(* ===== verification/QueueInv.v ===== *)
(** * The oracle queue: representation invariant

    What the bytes of a queue account mean: a chain of entries (used items
    and holes) laid out one after the other from [items_start] to the
    cursor.  The lemmas say how header updates and writes act on a chain,
    and that the loop of [scan_items] visits exactly its entries. *)

From S2P Require Import Prelude Pod Api QueueLayout QueueAccount.

(** ** The header bytes *)

Section Header.
Implicit Types (acc : list byte) (h : Queue).

Lemma header_wf acc : 12 ≤ zlen acc → pod_wf (header acc).
Proof. intros. apply pod_read_wf. rewrite zlen_slice; [done| |]; rewrite size_of_Queue; lia. Qed.

Lemma Queue_wf_iff h :
  pod_wf h ↔ fits 32 (item_count h) ∧ fits 32 (cursor h) ∧ fits 8 (queue_index h)
             ∧ fits 8 (paused h) ∧ zlen (queue_padding h) = 2.
Proof. destruct h. unfold pod_wf. simpl. tauto. Qed.

Lemma zlen_set_header acc h : pod_wf h → 12 ≤ zlen acc → zlen (set_header acc h) = zlen acc.
Proof.
  intros Hh ?. unfold set_header. apply zlen_splice; [lia|].
  rewrite zlen_bytes_of, size_of_Queue by done. lia.
Qed.

Lemma header_set_header acc h : pod_wf h → 12 ≤ zlen acc → header (set_header acc h) = h.
Proof.
  intros Hh ?. unfold header, set_header. pose proof (zlen_bytes_of h Hh) as Hl.
  rewrite <- Hl. replace (zlen (bytes_of h)) with (0 + zlen (bytes_of h)) at 1 by lia.
  rewrite slice_splice_same by (rewrite ?Hl, ?size_of_Queue; lia).
  by apply pod_read_bytes_of.
Qed.

Lemma slice_set_header acc h s e :
  pod_wf h → 12 ≤ zlen acc → 12 ≤ s → slice (set_header acc h) s e = slice acc s e.
Proof.
  intros Hh ??. pose proof (zlen_bytes_of h Hh) as Hl. rewrite size_of_Queue in Hl.
  unfold set_header. apply slice_splice_after; lia.
Qed.

(** Writes behind the header do not change it. *)
Lemma header_splice acc p k :
  12 ≤ p → p + zlen k ≤ zlen acc → header (splice acc p k) = header acc.
Proof.
  intros. unfold header. rewrite slice_splice_before; [done|lia|lia|].
  rewrite size_of_Queue. lia.
Qed.
End Header.

(** A header update that keeps the length and every byte behind the header. *)
Record header_update (acc acc' : list byte) (h' : Queue) : Prop := {
  hu_header : header acc' = h';
  hu_len : zlen acc' = zlen acc;
  hu_slice s e : 12 ≤ s → slice acc' s e = slice acc s e;
}.

Lemma set_header_update acc h : pod_wf h → 12 ≤ zlen acc → header_update acc (set_header acc h) h.
Proof.
  split; [by apply header_set_header|by apply zlen_set_header|].
  intros. by apply slice_set_header.
Qed.

Definition with_cursor (h : Queue) (c : Z) : Queue :=
  mkQueue (item_count h) c (queue_index h) (paused h) (queue_padding h).
Definition with_count (h : Queue) (n : Z) : Queue :=
  mkQueue n (cursor h) (queue_index h) (paused h) (queue_padding h).

Lemma set_cursor_update c acc :
  12 ≤ zlen acc → fits 32 c → header_update acc (set_cursor c acc) (with_cursor (header acc) c).
Proof.
  intros ? Hc. apply set_header_update; [|done].
  pose proof (header_wf acc ltac:(done)) as Hwf. rewrite Queue_wf_iff in *. simpl. naive_solver.
Qed.

Lemma set_item_count_update n acc :
  12 ≤ zlen acc → fits 32 n → header_update acc (set_item_count n acc) (with_count (header acc) n).
Proof.
  intros ? Hc. apply set_header_update; [|done].
  pose proof (header_wf acc ltac:(done)) as Hwf. rewrite Queue_wf_iff in *. simpl. naive_solver.
Qed.

(** ** Entries and chains *)

(** An entry of the queue: an item and the bytes of its discriminator, metas
    and arguments. *)
Record entry : Type := mkEntry { e_item : QueueItem; e_payload : list byte }.

Definition payload_len (it : QueueItem) : Z :=
  callback_discriminator_len it + metas_len it * 33 + args_len it.
Definition entry_end (p : Z) (it : QueueItem) : Z := p + 96 + payload_len it.
Definition e_used (x : entry) : bool := used (e_item x) =? 1.

(** [x] is stored at [p], ends before [lim], and its offsets point to its own
    payload. *)
Record entry_at (acc : list byte) (lim p : Z) (x : entry) : Prop := {
  ea_end : entry_end p (e_item x) ≤ lim;
  ea_wf : pod_wf (e_item x);
  ea_item : slice acc p (p + 96) = bytes_of (e_item x);
  ea_payload : slice acc (p + 96) (entry_end p (e_item x)) = e_payload x;
  ea_disc : callback_discriminator_offset (e_item x) = p + 96;
  ea_metas : metas_offset (e_item x) = p + 96 + callback_discriminator_len (e_item x);
  ea_args : args_offset (e_item x) =
            p + 96 + callback_discriminator_len (e_item x) + metas_len (e_item x) * 33;
}.

(** The entries [xs] are stored one after the other from [p]; the next one
    would start at [e]. *)
Fixpoint chain (acc : list byte) (lim p : Z) (xs : list entry) (e : Z) : Prop :=
  match xs with
  | [] => e = p
  | x :: xs' => entry_at acc lim p x ∧ chain acc lim (item_next p (e_item x)) xs' e
  end.

Lemma item_next_eq p it : item_next p it = align_up (entry_end p it).
Proof.
  unfold item_next, entry_end, payload_len.
  rewrite size_of_QueueItem, size_of_CompactAccountMeta. f_equal. lia.
Qed.

Lemma payload_len_nonneg it : pod_wf it → 0 ≤ payload_len it.
Proof. intros Hit. rewrite QueueItem_wf_iff in Hit. unfold payload_len. destruct_and!. fits_lia. Qed.

Lemma item_next_bounds p it :
  pod_wf it → p + 96 ≤ entry_end p it ≤ item_next p it ∧ item_next p it < entry_end p it + 8.
Proof.
  intros Hit. rewrite item_next_eq. pose proof (align_up_bounds (entry_end p it)).
  pose proof (payload_len_nonneg it Hit). unfold entry_end in *. lia.
Qed.

Section Chain.
Implicit Types (acc : list byte) (xs : list entry) (lim p e : Z).

Lemma chain_end acc lim p xs e : chain acc lim p xs e → p + 96 * zlen xs ≤ e.
Proof.
  revert p. induction xs as [|x xs IH]; intros p; simpl; [unfold zlen; simpl; lia|].
  intros [Hx Hxs]. apply IH in Hxs. rewrite zlen_cons.
  pose proof (item_next_bounds p _ (ea_wf _ _ _ _ Hx)). lia.
Qed.

Lemma chain_app acc lim p xs1 xs2 e :
  chain acc lim p (xs1 ++ xs2) e ↔ ∃ m, chain acc lim p xs1 m ∧ chain acc lim m xs2 e.
Proof.
  revert p. induction xs1 as [|x xs1 IH]; intros p; simpl; [naive_solver|].
  rewrite IH. naive_solver.
Qed.

Lemma entry_at_ext acc acc' lim lim' p x :
  (∀ s t, p ≤ s → t ≤ entry_end p (e_item x) → slice acc' s t = slice acc s t) →
  entry_end p (e_item x) ≤ lim' →
  entry_at acc lim p x → entry_at acc' lim' p x.
Proof.
  intros Hs Hlim [Hend Hwf Hit Hpay Hd Hm Ha].
  pose proof (item_next_bounds p _ Hwf).
  split; try done; rewrite Hs by lia; done.
Qed.

(** A chain depends only on the bytes of its entries. *)
Lemma chain_ext acc acc' lim lim' p xs e :
  (∀ s t, p ≤ s → t ≤ Z.min lim e → slice acc' s t = slice acc s t) →
  Z.min lim e ≤ lim' →
  chain acc lim p xs e → chain acc' lim' p xs e.
Proof.
  revert p. induction xs as [|x xs IH]; intros p Hs Hlim; simpl; [done|].
  intros [Hx Hxs].
  pose proof (item_next_bounds p _ (ea_wf _ _ _ _ Hx)).
  pose proof (chain_end _ _ _ _ _ Hxs). pose proof (zlen_nonneg xs).
  pose proof (ea_end _ _ _ _ Hx). split.
  - eapply entry_at_ext; [|lia|done]. intros s t ??. apply Hs; lia.
  - eapply IH; [|done|done]. intros s t ??. apply Hs; lia.
Qed.

Lemma chain_header_update acc acc' h lim p xs e :
  header_update acc acc' h → 12 ≤ p → chain acc lim p xs e → chain acc' lim p xs e.
Proof.
  intros Hu ?. apply chain_ext; [|lia]. intros s t ??. apply (hu_slice _ _ _ Hu). lia.
Qed.

Lemma chain_aligned acc lim p xs e : p mod 8 = 0 → chain acc lim p xs e → e mod 8 = 0.
Proof.
  revert p. induction xs as [|x xs IH]; intros p Hp; simpl; [by intros ->|].
  intros [_ Hxs]. eapply IH; [|exact Hxs]. rewrite item_next_eq. apply align_up_mod.
Qed.

(** Reading the item of an entry gives the item. *)
Lemma read_item_at acc lim p x :
  entry_at acc lim p x → read_item_unaligned acc p = e_item x.
Proof.
  intros Hx. unfold read_item_unaligned. rewrite size_of_QueueItem, (ea_item _ _ _ _ Hx).
  apply pod_read_bytes_of, Hx.
Qed.
End Chain.

(** ** The scan loop on a chain *)

(** What the loop of [scan_items] computes on a list of entries. *)
Fixpoint fold_scan {S R} (visit : S → Z → Z → Z → QueueItem → S * option R)
    (s : S) (ui p : Z) (xs : list entry) : S * option R :=
  match xs with
  | [] => (s, None)
  | x :: xs' =>
    match visit s ui p (item_next p (e_item x)) (e_item x) with
    | (s', Some r) => (s', Some r)
    | (s', None) =>
      fold_scan visit s' (if e_used x then ui + 1 else ui) (item_next p (e_item x)) xs'
    end
  end.

Lemma scan_loop_chain {S R} (visit : S → Z → Z → Z → QueueItem → S * option R)
    acc lim e fuel s ui p xs :
  chain acc lim p xs e → lim ≤ e → (length xs < fuel)%nat →
  scan_loop fuel visit acc lim s ui p = fold_scan visit s ui p xs.
Proof.
  intros Hc He. revert fuel s ui p Hc. induction xs as [|x xs IH]; intros fuel s ui p Hc Hfuel;
    (destruct fuel as [|fuel]; [simpl in Hfuel; lia|]);
    cbn [chain scan_loop fold_scan] in Hc |- *; cbv zeta; rewrite size_of_QueueItem.
  - replace (p + 96 <=? lim) with false; [done|]. symmetry. apply Z.leb_gt. lia.
  - destruct Hc as [Hx Hxs]. pose proof (item_next_bounds p _ (ea_wf _ _ _ _ Hx)).
    pose proof (ea_end _ _ _ _ Hx).
    replace (p + 96 <=? lim) with true by (symmetry; apply Z.leb_le; lia).
    rewrite (read_item_at _ _ _ _ Hx).
    destruct (visit s ui p (item_next p (e_item x)) (e_item x)) as [s' [r|]]; [done|].
    apply IH; [done|simpl in Hfuel; lia].
Qed.

(** ** The invariant of a queue account *)

Definition live (xs : list entry) : list entry := filter e_used xs.

(** Either the queue has no entries or its last entry is in use. *)
Definition last_is_used (xs : list entry) : Prop :=
  match last xs with None => True | Some x => e_used x = true end.

Record queue_inv (acc : list byte) (xs : list entry) : Prop := {
  qi_len : 16 ≤ zlen acc ≤ 2 ^ 32 - 8;
  qi_cursor : 16 ≤ cursor (header acc) ≤ zlen acc;
  qi_chain : chain acc (cursor (header acc)) 16 xs (align_up (cursor (header acc)));
  qi_count : item_count (header acc) = zlen (live xs);
  qi_last : last_is_used xs;
}.

(** The invariant without its last clause: holes may end the chain, as they
    do between the two halves of a removal. *)
Record queue_weak (acc : list byte) (xs : list entry) : Prop := {
  qw_len : 16 ≤ zlen acc ≤ 2 ^ 32 - 8;
  qw_cursor : 16 ≤ cursor (header acc) ≤ zlen acc;
  qw_chain : chain acc (cursor (header acc)) 16 xs (align_up (cursor (header acc)));
  qw_count : item_count (header acc) = zlen (live xs);
}.

Lemma queue_inv_weak acc xs : queue_inv acc xs → queue_weak acc xs.
Proof. by intros []. Qed.

Lemma length_live xs : (length (live xs) ≤ length xs)%nat.
Proof. apply length_filter. Qed.

Section Weak.
Context {acc : list byte} {xs : list entry} (Hw : queue_weak acc xs).

Lemma qw_entries_bound : 16 + 96 * zlen xs ≤ align_up (cursor (header acc)).
Proof. apply (chain_end _ _ _ _ _ (qw_chain _ _ Hw)). Qed.

Lemma qw_scan {S R} (visit : S → Z → Z → Z → QueueItem → S * option R) s :
  scan_items visit acc s = fold_scan visit s 0 16 xs.
Proof.
  pose proof qw_entries_bound. pose proof (qw_cursor _ _ Hw). pose proof (qw_len _ _ Hw).
  pose proof (align_up_bounds (cursor (header acc))).
  unfold scan_items, scan_end. rewrite Z.min_r, items_start_eq by lia.
  eapply scan_loop_chain; [apply (qw_chain _ _ Hw)|lia|]. unfold zlen in *. lia.
Qed.
End Weak.

Section Inv.
Context {acc : list byte} {xs : list entry} (Hinv : queue_inv acc xs).

Lemma qi_entries_bound : 16 + 96 * zlen xs ≤ align_up (cursor (header acc)).
Proof. apply qw_entries_bound, queue_inv_weak, Hinv. Qed.

Lemma qi_scan {S R} (visit : S → Z → Z → Z → QueueItem → S * option R) s :
  scan_items visit acc s = fold_scan visit s 0 16 xs.
Proof. apply qw_scan, queue_inv_weak, Hinv. Qed.
End Inv.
:::
**WORK REQUEST:** Your answer must be the data above, copied exactly from its first line through the line containing "Lemma Queue_wf_iff h", and nothing more.

**ANSWER TO THIS EXERCISE:**
(* ===== verification/QueueInv.v ===== *)
(** * The oracle queue: representation invariant

    What the bytes of a queue account mean: a chain of entries (used items
    and holes) laid out one after the other from [items_start] to the
    cursor.  The lemmas say how header updates and writes act on a chain,
    and that the loop of [scan_items] visits exactly its entries. *)

From S2P Require Import Prelude Pod Api QueueLayout QueueAccount.

(** ** The header bytes *)

Section Header.
Implicit Types (acc : list byte) (h : Queue).

Lemma header_wf acc : 12 ≤ zlen acc → pod_wf (header acc).
Proof. intros. apply pod_read_wf. rewrite zlen_slice; [done| |]; rewrite size_of_Queue; lia. Qed.

Lemma Queue_wf_iff h :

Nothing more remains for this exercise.